Avec discernement, vous avez soutenu les efforts de ceux qui sont convaincus de l’importance essentielle de la famille. Je sais que vous avez encouragé la constitution d’association de familles chrétiennes. On ne dira jamais assez combien c’est dans l’équilibre de la famille que se trouve la solution de bien des difficultés que je viens d’évoquer. Ne manquez pas de rappeler qu’à sauvegarder et à promouvoir les valeurs de la famille, on travaille de façon assurée au développement de l’homme et à l’humanisation de la société. Et lorsqu’elle est chrétienne, la famille, vous le savez, est une “ Église domestique ”, et donc, la première cellule missionnaire.

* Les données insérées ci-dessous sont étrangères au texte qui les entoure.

(** Nothing is left of a thread that could not be made. *)
Lemma create_end_failed hs s L me p : inv hs s L -> hs !! me = Some (Creating p 0) ->
  create_end p 0 s = Ok ((STATUS_INSUFFICIENT_RESOURCES, None), remove_thread p (Freed p :: events (kern s)) s) /\
  inv (<[me := Running]> hs) (remove_thread p (Freed p :: events (kern s)) s) L /\
  settled hs s (<[me := Running]> hs) (remove_thread p (Freed p :: events (kern s)) s).
Proof.
  intros I Hm. destruct (i_handles _ _ _ I me p 0 Hm) as [Np Hg].
  pose proof (tally_pos (creates p) hs me _ Hm eq_refl) as Hpos.
  destruct (thread_of hs s L p I Np ltac:(unfold uses; lia)) as (o & Eo & Et & Hok).
  pose proof (tally_leave (creates p) hs me _ Hm ltac:(intros [])) as T1.
  pose proof (tally_leave (fails p) hs me _ Hm ltac:(intros [])) as T2.
  pose proof (tally_leave (starts p) hs me _ Hm ltac:(intros [])) as T3.
  unfold hit in T1, T2, T3. rewrite (decide_True (P := creates p (Creating p 0))) in T1 by done.
  rewrite (decide_True (P := fails p (Creating p 0))) in T2 by done.
  rewrite (decide_False (P := starts p (Creating p 0))) in T3 by (intros []).
  pose proof (i_fails _ _ _ I me p o Hm Eo) as R2. destruct (t_count _ _ _ _ Hok) as [_ Hle].
  assert (uses (<[me := Running]> hs) s p = 0) as Hu by (unfold uses in *; lia).
  split; [| split].
  - unfold create_end. pose proof (inv_placed _ _ _ I) as Hp. rewrite (tbind _ _ s tt _ (set_h_run p 0 o s Hp Eo)). fold (with_handle o 0).
    set (s1 := put_obj p (with_handle o 0) s). assert (placed s1) as Hp1 by by apply put_obj_placed.
    rewrite (tbind _ _ s1 (with_handle o 0) s1) by (apply object_read; [done | apply lookup_insert_eq]).
    cbn [h with_handle]. cbn [Z.eqb].
    rewrite (tbind _ _ s1 tt (remove_thread p (Freed p :: events (kern s1)) s1)).
    + unfold mret, M_ret, s1, remove_thread, put_obj, set_objects. cbn. by rewrite delete_insert_eq.
    + rewrite (kern_run _ _ tt (mkKernel (delete p (objects (kern s1))) (DdkNameList (kern s1)) (CurrentIrql (kern s1)) (Freed p :: events (kern s1)))) by done.
      by rewrite set_kern_delete.
  - apply (inv_gone hs _ s L p o); try done. apply (leave_stages hs s L me p (Creating p 0)); try done. intros q [E | E]; by cbn in E.
  - intros q Nq. destruct (decide (p = q)) as [<- | Nq'].
    + rewrite (client_thread hs s p o Eo Et), client_none by apply lookup_delete_eq. unfold uses in *. lia.
    + apply client_same; [by apply lookup_delete_ne |]. apply (uses_stages hs _ p s); [| congruence].
      apply (leave_stages hs s L me p (Creating p 0)); try done. intros x [E | E]; by cbn in E.
Qed.

(** ** The start of a thread *)

(** [DdkThreadDeinit], whether the thread is known or not. *)
Lemma deinit_any hs s L me : inv hs s L -> is_Some (hs !! me) ->
  exists s' L', DdkThreadDeinit me s = Ok (tt, s') /\ inv hs s' L' /\ DdkCurrentThread (my me s') = 0 /\
    (forall t, t <> me -> my t s' = my t s) /\ (forall q, q <> 0 -> client hs s' q = client hs s q) /\
    (forall q x, bodies s' !! q = Some x -> exists y, bodies s !! q = Some y /\ x = set_next (next x) y).
Proof.
  intros I Hm. destruct (Z.eq_dec (DdkCurrentThread (my me s)) 0) as [E0 | N0].
  - exists s, L. split; [unfold DdkThreadDeinit; by rewrite (tbind _ _ _ _ _ (my_thread_run me s)), E0 |].
    split_and!; try done. intros q x Ex. exists x. split; [done |]. by destruct x.
  - destruct (i_detours _ _ _ I) as [A R].
    destruct (deinit_run hs s L me _ A I Hm eq_refl N0 R) as (s' & pre & post & R' & _ & I' & M & O & _ & C & _ & B & _).
    exists s', (pre ++ post). split_and!; try done. by rewrite M.
Qed.

Lemma put_obj_same p o s : objects (kern s) !! p = Some o -> put_obj p o s = s.
Proof. intros E. unfold put_obj, set_objects. rewrite insert_id by done. by destruct s as [[] ? ? ? ? ? ? ?]. Qed.

Lemma init_ready_run me s calloc dup : placed s -> system_process s -> DdkCurrentProcess (my me s) <> 0 -> DdkCurrentThread (my me s) <> 0 ->
  DdkThreadInit me calloc dup s = Ok (tt, set_tls <[me := set_SoftFpcr (DdkCurrentThread (my me s)) (my me s)]> s).
Proof.
  intros Hp (o & Eo & To) Np Nc. unfold DdkThreadInit.
  rewrite (tbind init_process _ s tt s).
  2: { unfold init_process. rewrite (tbind _ _ s o s (object_read s _ o Hp Eo)). rewrite To. done. }
  rewrite (tbind _ _ _ _ _ (my_process_run me s)). apply Z.eqb_neq in Np, Nc. rewrite Np.
  rewrite (tbind (mret tt) _ s tt s) by done. rewrite (tbind _ _ _ _ _ (my_thread_run me s)), Nc.
  rewrite (tbind (mret tt) _ s tt s) by done. by rewrite (tbind _ _ _ _ _ (my_thread_run me s)).
Qed.

(** The reference of the thread to start with is that of the current thread now. *)
Lemma settled_started hs s L me p b o : inv hs s L -> hs !! me = Some (Starting p) -> DdkCurrentThread (my me s) = 0 ->
  objects (kern s) !! p = Some o -> forall l, DdkCurrentThread l = p -> settled hs s (<[me := Running]> hs) (entered me p b l s).
Proof.
  intros I Hm Hc Eo l El q Nq. apply client_same; [done |]. pose proof (i_starts _ _ _ I me p Hm) as Np.
  change (uses (<[me := Running]> hs) (entered me p b l s) q) with (uses (<[me := Running]> hs) (set_tls <[me := l]> s) q).
  rewrite uses_tls by done. unfold current_hit. rewrite Hc, El, (decide_False (P := 0 = q)) by congruence.
  pose proof (tally_leave (creates q) hs me _ Hm ltac:(intros [])) as T1.
  pose proof (tally_leave (fails q) hs me _ Hm ltac:(intros [])) as T2.
  pose proof (tally_leave (starts q) hs me _ Hm ltac:(intros [])) as T3.
  unfold hit in T1, T2, T3. rewrite (decide_False (P := creates q (Starting p))) in T1 by (intros []).
  rewrite (decide_False (P := fails q (Starting p))) in T2 by (intros []).
  assert (starts q (Starting p) <-> p = q) as Hs by done. unfold uses. repeat case_decide; lia || tauto.
Qed.

Lemma start_thread_run hs s L me p o : inv hs s L -> hs !! me = Some (Starting p) -> objects (kern s) !! p = Some o -> h o <> 0 ->
  exists s' L' b, bodies s !! p = Some b /\ StartThread me p s = Ok ((Start b, Context b), s') /\
    inv (<[me := Running]> hs) s' L' /\ DdkCurrentThread (my me s') = p /\ DdkCurrentProcess (my me s') = process b /\
    SoftFpcr (my me s') = p /\ (forall t, t <> me -> my t s' = my t s) /\ settled hs s (<[me := Running]> hs) s'.
Proof.
  intros I Hm Eo Nh. pose proof (i_starts _ _ _ I me p Hm) as Np. pose proof (inv_placed _ _ _ I) as Hp.
  destruct (deinit_any hs s L me I ltac:(eauto)) as (s1 & L1 & R1 & I1 & C1 & O1 & Cl1 & B1).
  pose proof (tally_pos (starts p) hs me _ Hm eq_refl) as Hpos.
  destruct (thread_of hs s1 L1 p I1 Np ltac:(unfold uses; lia)) as (o1 & Eo1 & Et1 & Hok).
  destruct (proj2 (i_bodies _ _ _ I1 p) ltac:(eauto)) as [b1 Eb1]. destruct (B1 p b1 Eb1) as (b & Eb & Eb1').
  pose proof (tally_leave (creates p) hs me _ Hm ltac:(intros [])) as T1.
  pose proof (tally_leave (fails p) hs me _ Hm ltac:(intros [])) as T2.
  pose proof (tally_leave (starts p) hs me _ Hm ltac:(intros [])) as T3.
  unfold hit in T1, T2, T3. rewrite (decide_False (P := creates p (Starting p))) in T1 by (intros []).
  rewrite (decide_False (P := fails p (Starting p))) in T2 by (intros []).
  rewrite (decide_True (P := starts p (Starting p))) in T3 by done.
  set (hs' := <[me := Running]> hs).
  assert (uses hs' s1 p = uses hs s1 p - 1) as Hu by (unfold uses, hs'; lia).
  assert (forall t, hs' !! t <> Some (Starting p)) as Nst.
  { intros t Ht. apply lookup_insert_Some in Ht as [[_ E] | [Nt Ht]]; [done |]. apply Nt. by apply (i_once _ _ _ I me t p). }
  assert (inv hs' s1 L1) as I2.
  { rewrite <- (put_obj_same p o1 s1 Eo1). pose proof (t_count _ _ _ _ Hok). apply (inv_object hs hs' s1 L1 p o1 o1); try done; try apply Hok.
    - apply (leave_stages hs s1 L1 me p (Starting p)); try done. intros q [E | E]; by cbn in E.
    - lia.
    - destruct (t_handle _ _ _ _ Hok) as [Hh1 Hh2]. split; [done |]. intros Z0. specialize (Hh2 Z0). unfold hs'. lia.
    - intros t Ht. apply lookup_insert_Some in Ht as [[_ E] | [_ Ht]]; [done |]. by apply (i_fails _ _ _ I1 t p o1).
    - intros t Ht. by destruct (Nst t). }
  set (l := set_SoftFpcr p (set_process (process b1) (set_thread p (my me s1)))).
  assert (p ∉ L1) as NL by (by apply (i_starting _ _ _ I1 me p)).
  exists (entered me p b1 l s1), (p :: L1), b. split; [done |]. split.
  - unfold StartThread. rewrite (tbind _ _ s o s (object_read s p o Hp Eo)). apply Z.eqb_neq in Nh. rewrite Nh.
    rewrite (tbind _ _ _ _ _ R1).
    rewrite (tbind (change_tls _ _) _ s1 tt (set_tls <[me := set_thread p (my me s1)]> s1)) by done.
    set (s2 := set_tls <[me := set_thread p (my me s1)]> s1).
    rewrite (tbind _ _ s2 b1 s2 (body_at_run s2 p b1 Eb1)).
    set (s3 := set_tls <[me := set_process (process b1) (set_thread p (my me s1))]> s1).
    rewrite (tbind _ _ s2 tt s3).
    2: { unfold change_tls, modify. unfold s2 at 1. rewrite my_self. unfold s2, s3, set_tls. cbn. by rewrite insert_insert_eq. }
    set (s4 := set_tls <[me := l]> s1).
    rewrite (tbind _ _ s3 tt s4).
    2: { rewrite init_ready_run.
         - unfold s3 at 1 2. rewrite my_self. unfold s3, s4, set_tls, l. cbn. by rewrite insert_insert_eq.
         - exact (inv_placed _ _ _ I1).
         - exact (i_ready _ _ _ I1 p (mk_is_Some _ _ Eb1)).
         - unfold s3. rewrite my_self. apply (i_process _ _ _ I1 p b1 Eb1).
         - unfold s3. by rewrite my_self. }
    rewrite (tbind _ _ s4 tt (entered me p b1 l s1)).
    + rewrite Eb1'. done.
    + rewrite (insert_thread_run s4 me p b1 L1).
      * done.
      * exact (i_free _ _ _ I1).
      * unfold s4. by rewrite my_self.
      * exact Eb1.
      * exact (i_list _ _ _ I1).
      * done.
      * intros q x Hq Ex Ei. apply (i_member _ _ _ I1) in Hq as [Nq [t Et]].
        assert (ThreadId x = t) as Ex' by (apply (i_id _ _ _ I1); by rewrite Et). rewrite Ei in Ex'. subst t. congruence.
  - assert (my me (entered me p b1 l s1) = l) as M by (rewrite my_entered; by rewrite decide_True).
    split.
    { pose proof (t_count _ _ _ _ Hok). apply (inv_enter hs' s1 L1 me p b1 o1 l I2); try done; [unfold hs'; rewrite lookup_insert_eq; eauto | lia]. }
    rewrite M. split_and!; try done; [change (process b1 = process b); by rewrite Eb1' | intros t Nt; rewrite my_entered, decide_False by done; by apply O1 |].
    apply (settled_trans hs s hs s1); [done |].
    by apply (settled_started hs s1 L1 me p b1 o1).
Qed.
End create.
(* ===== verification/QueryAssembler.v ===== *)
(** * Schema discovery and the main query (export/index.js, lines 159-217, 430-440)

    [execute] first reads the custom groups, then asks the catalog for the
    columns of each custom group's table, and builds the schema object
    ([discover]). It then assembles the wide contact query
    ([main_query_lines]): core columns, the namespaced custom columns,
    one LEFT OUTER JOIN per related table and per custom table, the
    membership filter and the optional LIMIT.

    The source database is the collaborator [db]: it maps the text of a
    query to the rows it returns, or to the error that rejects the query's
    promise. *)
From S2P Require Import Prelude JsString JsObject Namespacing.

Local Open Scope string_scope.

Module QueryAssembler.
Import Namespacing.

(** A double quote, written without an escaped literal. *)
Definition dquote : string := String (ascii_of_nat 34) EmptyString.

(** ** [query] (lines 430-440): the lines joined by newlines, then [;] *)
Definition query_text (q : list string) : string := js_join (String "010" "") q ++ ";".

Definition source_db := string -> res (list jsobj).

(** ** Discovery (lines 162-187) *)
Definition custom_group_query : res (list string) :=
  f ← fields (FieldsOf "custom_group" None);
  Ok ["SELECT " ++ f ++ " FROM `civicrm_custom_group` custom_group"].

Definition columns_query (table_name : jsval) : list string :=
  ["SELECT column_name FROM information_schema.columns WHERE table_name="
     ++ dquote ++ js_to_string table_name ++ dquote].

(** [result.column_name]; the catalog returns it as a string. *)
Definition column_name (row : jsobj) : string := js_to_string (prop row "column_name").

(** Lines 179-184: [custom_table_schema[custom_tables[i].table_name] = []]
    then one push per row of [results[i]]: the i-th answer is paired
    with the i-th custom group. *)
Definition table_key (t : jsobj) : string := js_to_string (prop t "table_name").

Fixpoint build_schema (tables : list jsobj) (results : list (list jsobj)) (acc : schema)
  : res schema :=
  match results, tables with
  | [], _ => Ok acc
  | r :: rs, t :: ts =>
      let key := table_key t in
      build_schema ts rs (dict_set key (map column_name r) (dict_set key [] acc))
  | _ :: _, [] => Throw (TypeError "Cannot read properties of undefined (reading 'table_name')")
  end.

Definition discover (db : source_db) : res schema :=
  q ← custom_group_query;
  custom_tables ← db (query_text q);
  results ← res_mapM (fun row => db (query_text (columns_query (prop row "table_name"))))
              custom_tables;
  build_schema custom_tables results [].

(** ** The main query (lines 188-216) *)
Definition custom_join (s : schema) (custom_table : string) : res (list string) :=
  let name := custom_table_name custom_table in
  a ← custom_table_fields s (Some custom_table) (Some "as");
  Ok ["LEFT OUTER JOIN (SELECT " ++ a ++ " FROM " ++ custom_table ++ " " ++ name ++ ") " ++ name;
      "ON contact.id=" ++ name ++ "." ++ name ++ "__entity_id"].

Definition where_lines : list string :=
  ["WHERE (";
   "contact.contact_type=" ++ dquote ++ "Individual" ++ dquote;
   "AND (membershipstatus.membershipstatus__giving_what_we_can_member=" ++ dquote ++ "1"
     ++ dquote ++ " OR membershipstatus.membershipstatus__trying_out_giving=" ++ dquote
     ++ "1" ++ dquote ++ " OR membershipstatus.membershipstatus__my_giving_user=" ++ dquote
     ++ "1" ++ dquote ++ ")";
   ")"].

(** [if (options.limit) q.push(`LIMIT ${options.limit} OFFSET 300`)] *)
Definition limit_lines (limit : jsval) : list string :=
  if truthy limit then ["LIMIT " ++ js_to_string limit ++ " OFFSET 300"] else [].

Definition related_join (table : string) (fs : string) : string :=
  "LEFT OUTER JOIN (SELECT " ++ fs ++ " FROM `civicrm_" ++ table ++ "` " ++ table ++ " WHERE "
  ++ table ++ ".is_primary=1) " ++ table ++ " ON contact.id=" ++ table ++ ".contact_id".

Definition header_lines (f cf fe fa fp : string) : list string :=
  ["SELECT " ++ f; "," ++ cf ++ " "; "FROM civicrm_contact contact";
   related_join "email" fe; related_join "address" fa; related_join "phone" fp].

Definition main_query_lines (s : schema) (limit : jsval) : res (list string) :=
  f ← fields (FieldsOfAll ["contact"; "email"; "address"; "phone"]);
  cf ← custom_table_fields s None (Some "full");
  fe ← fields (FieldsOf "email" None);
  fa ← fields (FieldsOf "address" None);
  fp ← fields (FieldsOf "phone" None);
  joins ← res_mapM (custom_join s) (js_keys s);
  Ok (app (header_lines f cf fe fa fp)
          (app (concat joins) (app where_lines (limit_lines limit)))).

(** ** Properties *)
Section QueryProperties.

#[local] Arguments header_lines : simpl never.
#[local] Arguments where_lines : simpl never.
#[local] Arguments limit_lines : simpl never.

Lemma fields_core_ok :
  fields (FieldsOfAll ["contact"; "email"; "address"; "phone"])
  = Ok "contact.id,contact.source,contact.first_name,contact.last_name,contact.prefix_id,contact.suffix_id,contact.job_title,contact.gender_id,contact.birth_date,email.email,address.street_address,address.supplemental_address_1,address.supplemental_address_2,address.city,address.postal_code,address.state_province_id,address.country_id,phone.phone".
Proof. reflexivity. Qed.

Lemma fields_related_ok t :
  t ∈ ["email"; "address"; "phone"] -> exists f, fields (FieldsOf t None) = Ok f.
Proof. intros Ht. repeat (apply elem_of_cons in Ht as [->|Ht]; [by eexists|]). by apply elem_of_nil in Ht. Qed.

Lemma custom_join_ok s t :
  t ∈ map fst s -> exists l1 l2, custom_join s t = Ok [l1; l2].
Proof.
  intros Ht. unfold custom_join.
  destruct (custom_table_fields_total_key s t (Some "as") Ht) as [a ->]. simpl. by eexists _, _.
Qed.

Lemma custom_joins_length s joins :
  res_mapM (custom_join s) (js_keys s) = Ok joins ->
  length (concat joins) = 2 * length (js_keys s).
Proof.
  intros H%res_mapM_Forall2. induction H as [|t j ks js Hj _ IH]; [done|].
  unfold custom_join in Hj. destruct (custom_table_fields _ _ _); [|done].
  injection Hj as <-. simpl. lia.
Qed.

Lemma main_query_lines_inv (s : schema) limit q :
  main_query_lines s limit = Ok q ->
  exists cf joins hdr,
    custom_table_fields s None (Some "full") = Ok cf
    /\ res_mapM (custom_join s) (js_keys s) = Ok joins
    /\ length hdr = 6 /\ hdr !! 1 = Some ("," ++ cf ++ " ")
    /\ q = app hdr (app (concat joins) (app where_lines (limit_lines limit))).
Proof.
  intros H. unfold main_query_lines in H. rewrite fields_core_ok in H.
  destruct (custom_table_fields s None (Some "full")) as [cf|] eqn:Ecf; simpl in H;
    [|discriminate H].
  destruct (res_mapM (custom_join s) (js_keys s)) as [joins|] eqn:Ej; simpl in H;
    [|discriminate H].
  injection H as <-. by eexists _, _, (header_lines _ _ _ _ _).
Qed.


Lemma build_schema_fresh tables results (acc : schema) :
  length tables = length results -> NoDup (map table_key tables) ->
  (forall t, t ∈ tables -> table_key t ∉ map fst acc) ->
  build_schema tables results acc
  = Ok (acc ++ zip_with (fun t r => (table_key t, map column_name r)) tables results)%list.
Proof.
  revert tables acc. induction results as [|r rs IH]; intros [|t ts] acc Hlen Hnd Hfresh;
    try discriminate Hlen; simpl; [by rewrite app_nil_r|].
  apply NoDup_cons in Hnd as [Hnotin Hnd].
  rewrite dict_set_set, dict_set_fresh by (apply Hfresh; by left).
  rewrite IH; [by rewrite <- app_assoc| by injection Hlen | done |].
  intros t' Ht'. rewrite map_app, elem_of_app. intros [Hin|Hin].
  - apply (Hfresh t'); [by right|done].
  - simpl in Hin. apply list_elem_of_singleton in Hin. apply Hnotin. rewrite <- Hin.
    apply list_elem_of_In, in_map. by apply list_elem_of_In.
Qed.

Lemma custom_group_query_ok :
  custom_group_query = Ok ["SELECT custom_group.id,custom_group.name,custom_group.table_name FROM `civicrm_custom_group` custom_group"].
Proof. reflexivity. Qed.

(** C11. Discovery builds the schema keyed by table name: when the
    custom groups name distinct tables, the schema maps each group's
    [table_name], in the order of the groups, to the [column_name]s the
    catalog returns for that table. *)
Lemma discover_spec (db : source_db) groups (cat : jsobj -> list jsobj) :
  db (query_text ["SELECT custom_group.id,custom_group.name,custom_group.table_name FROM `civicrm_custom_group` custom_group"]) = Ok groups ->
  Forall (fun g => db (query_text (columns_query (prop g "table_name"))) = Ok (cat g)) groups ->
  NoDup (map table_key groups) ->
  discover db = Ok (map (fun g => (table_key g, map column_name (cat g))) groups).
Proof.
  intros Hg Hc Hnd. unfold discover. rewrite custom_group_query_ok.
  cbn [mbind res_mbind res_bind]. rewrite Hg. cbn [mbind res_mbind res_bind].
  rewrite (res_mapM_ok_map _ cat) by done. cbn [mbind res_mbind res_bind].
  rewrite build_schema_fresh; [|by rewrite length_map|done|by intros ? ? ?%elem_of_nil].
  by rewrite zip_with_map_r.
Qed.

(** C13. The join of a custom table is keyed on [N.N__entity_id], and
    whenever the table has an [entity_id] column its subquery selects
    [N.entity_id AS N__entity_id]: the ON clause names a column the
    subquery defines. *)
Lemma custom_join_on_alias_selected (s : schema) t cols :
  dict_get t s = Some cols -> "entity_id" ∈ cols -> t <> "" ->
  str_has "." (custom_table_name t) = false ->
  exists sel,
    (custom_table_name t ++ "." ++ "entity_id" ++ " AS " ++ custom_table_name t ++ "__"
       ++ "entity_id") ∈ sel
    /\ custom_join s t
       = Ok ["LEFT OUTER JOIN (SELECT " ++ js_join "," sel ++ " FROM " ++ t ++ " "
               ++ custom_table_name t ++ ") " ++ custom_table_name t;
             "ON contact.id=" ++ custom_table_name t ++ "." ++ custom_table_name t
               ++ "__entity_id"].
Proof.
  intros Hc He Ht Hn. set (n := custom_table_name t) in *.
  destruct (apply_namespacing_total (Some "as") (table_columns n cols)) as [sel Hsel];
    [apply table_columns_dotted|].
  exists sel. split.
  - unfold apply_namespacing in Hsel. simpl in Hsel.
    assert (Hin : n ++ "." ++ "entity_id" ∈ table_columns n cols).
    { apply list_elem_of_In, in_map_iff. exists "entity_id". split; [done|].
      apply list_elem_of_In, list_elem_of_filter. split; [discriminate|done]. }
    destruct (res_mapM_elem_l _ _ _ _ Hsel Hin) as (y & Hy & Hns).
    unfold namespace_as in Hns.
    change "entity_id" with ("entity" ++ "_" ++ String "i" "d") in Hns.
    rewrite (column_namespace_keeps_word n "entity" "i" "d") in Hns by done.
    simpl in Hns. injection Hns as <-. by rewrite <- !str_app_assoc in Hy.
  - unfold custom_join, custom_table_fields. simpl.
    apply String.eqb_neq in Ht. rewrite Ht. unfold schema_columns. rewrite Hc. simpl.
    fold n. rewrite Hsel. reflexivity.
Qed.

(** C12. The main query is always assembled, with six header lines, two
    lines per custom table, four lines of WHERE clause and one LIMIT line
    when the limit is truthy. *)
Lemma main_query_shape (s : schema) limit :
  exists q, main_query_lines s limit = Ok q
  /\ length q = 10 + 2 * length (js_keys s) + length (limit_lines limit).
Proof.
  destruct (custom_table_fields_total s (Some "full")) as [cf Hcf].
  destruct (res_mapM_total (custom_join s) (js_keys s)) as [joins Hj].
  { intros t Ht%js_keys_elem. destruct (custom_join_ok s t Ht) as (l1 & l2 & ->). by eexists. }
  assert (exists q, main_query_lines s limit = Ok q) as [q Hq].
  { unfold main_query_lines. rewrite fields_core_ok, Hcf. simpl. rewrite Hj. by eexists. }
  exists q. split; [done|].
  destruct (main_query_lines_inv s limit q Hq) as (cf' & joins' & hdr & _ & Hj' & Hl & _ & ->).
  rewrite Hj in Hj'. injection Hj' as <-.
  rewrite !length_app, Hl, (custom_joins_length s joins Hj). simpl. lia.
Qed.

(** C20. When no custom table contributes a column other than [id]
    (in particular when there is no custom table at all), the second line
    of the query is [", "]: the select list ends in a comma and the text
    is not valid SQL, while the spec requires an empty extension schema
    to be accepted. *)
Lemma main_query_no_custom_columns (s : schema) limit q :
  Forall (fun tc => Forall (fun c => c = "id") tc.2) s ->
  main_query_lines s limit = Ok q -> q !! 1 = Some ", ".
Proof.
  intros Hid (cf & joins & hdr & Hcf & _ & Hl & Hh & ->)%main_query_lines_inv.
  rewrite custom_table_fields_id_only in Hcf by done. injection Hcf as <-.
  rewrite lookup_app_l by lia. exact Hh.
Qed.

(** C21. The query ends with [LIMIT n OFFSET 300] when the limit is
    truthy and with the closing parenthesis of the WHERE clause
    otherwise (a limit of [0] or [false] fetches every row). *)
Lemma main_query_limit (s : schema) limit q :
  main_query_lines s limit = Ok q ->
  last q = Some (if truthy limit then "LIMIT " ++ js_to_string limit ++ " OFFSET 300" else ")").
Proof.
  intros (cf & joins & hdr & _ & _ & _ & _ & ->)%main_query_lines_inv.
  assert (Hw : app where_lines (limit_lines limit) <> []) by (unfold where_lines; done).
  rewrite last_app_ne, last_app_ne by first [done | apply app_ne_r; done].
  unfold limit_lines, where_lines. by destruct (truthy limit).
Qed.

End QueryProperties.

(** ** Witnesses *)

Definition sample_schema : schema :=
  [("civicrm_value_membership_status_3",
    ["id"; "entity_id"; "giving_what_we_can_member_12"; "trying_out_giving_13";
     "my_giving_user_14"]);
   ("civicrm_value_dates_4", ["id"; "entity_id"; "joining_date_20"])].

Definition id_only_schema : schema := [("civicrm_value_pledge_5", ["id"])].

Lemma main_query_no_custom_columns_witness :
  exists q, main_query_lines id_only_schema (JNum 25) = Ok q /\ q !! 1 = Some ", ".
Proof.
  eexists. split; [reflexivity|].
  apply (main_query_no_custom_columns id_only_schema (JNum 25)); [repeat constructor|reflexivity].
Defined.

Lemma main_query_limit_witness :
  exists q, main_query_lines sample_schema (JNum 25) = Ok q
  /\ last q = Some ("LIMIT " ++ js_to_string (JNum 25) ++ " OFFSET 300").
Proof.
  eexists. split; [reflexivity|]. apply (main_query_limit sample_schema (JNum 25)). reflexivity.
Defined.

Lemma custom_join_on_alias_selected_witness :
  exists sel,
    (custom_table_name "civicrm_value_dates_4" ++ "." ++ "entity_id" ++ " AS "
       ++ custom_table_name "civicrm_value_dates_4" ++ "__" ++ "entity_id") ∈ sel
    /\ custom_join sample_schema "civicrm_value_dates_4"
       = Ok ["LEFT OUTER JOIN (SELECT " ++ js_join "," sel ++ " FROM " ++ "civicrm_value_dates_4"
               ++ " " ++ custom_table_name "civicrm_value_dates_4" ++ ") "
               ++ custom_table_name "civicrm_value_dates_4";
             "ON contact.id=" ++ custom_table_name "civicrm_value_dates_4" ++ "."
               ++ custom_table_name "civicrm_value_dates_4" ++ "__entity_id"].
Proof.
  apply (custom_join_on_alias_selected sample_schema "civicrm_value_dates_4"
           ["id"; "entity_id"; "joining_date_20"]).
  - reflexivity.
  - right. left.
  - discriminate.
  - reflexivity.
Defined.

Definition sample_group : jsobj :=
  [("id", JNum 3); ("name", JStr "Membership_Status");
   ("table_name", JStr "civicrm_value_membership_status_3")].

Definition sample_columns : list jsobj :=
  [[("column_name", JStr "id")]; [("column_name", JStr "entity_id")];
   [("column_name", JStr "giving_what_we_can_member_12")]].

Definition sample_db : source_db := fun q =>
  if String.eqb q (query_text ["SELECT custom_group.id,custom_group.name,custom_group.table_name FROM `civicrm_custom_group` custom_group"])
  then Ok [sample_group]
  else if String.eqb q (query_text (columns_query (JStr "civicrm_value_membership_status_3")))
  then Ok sample_columns
  else Throw (DbError "no such table").

Lemma discover_spec_witness :
  discover sample_db
  = Ok (map (fun g => (table_key g, map column_name sample_columns)) [sample_group]).
Proof.
  apply (discover_spec sample_db [sample_group] (fun _ => sample_columns)).
  - reflexivity.
  - constructor; [reflexivity|constructor].
  - apply NoDup_singleton.
Defined.

End QueryAssembler.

Avant de vous bénir, je voudrais saisir cette nouvelle occasion pour vous dire mon affection, ma profonde estime pour tout le labeur apostolique qui se réalise, sous votre direction, en Côte d’Ivoire. Quand on songe à l’abnégation des parents, au courage des catéchistes, à la charité des religieuses dans les dispensaires et les écoles, au sérieux des maîtres qui enseignent la jeunesse, aux responsabilités prises par les laïcs, au zèle des prêtres – qu’ils soient issus de chez vous ou venus de loin –, en définitive, à la prière et à la foi de tout le peuple chrétien de Côte d’Ivoire comment ne pas éprouver un sentiment de fierté et d’admiration? Dites-leur que le Pape pense à eux, qu’il prie pour eux et avec eux, et qu’il les bénit de tout coeur, comme il vous bénit vous-mêmes!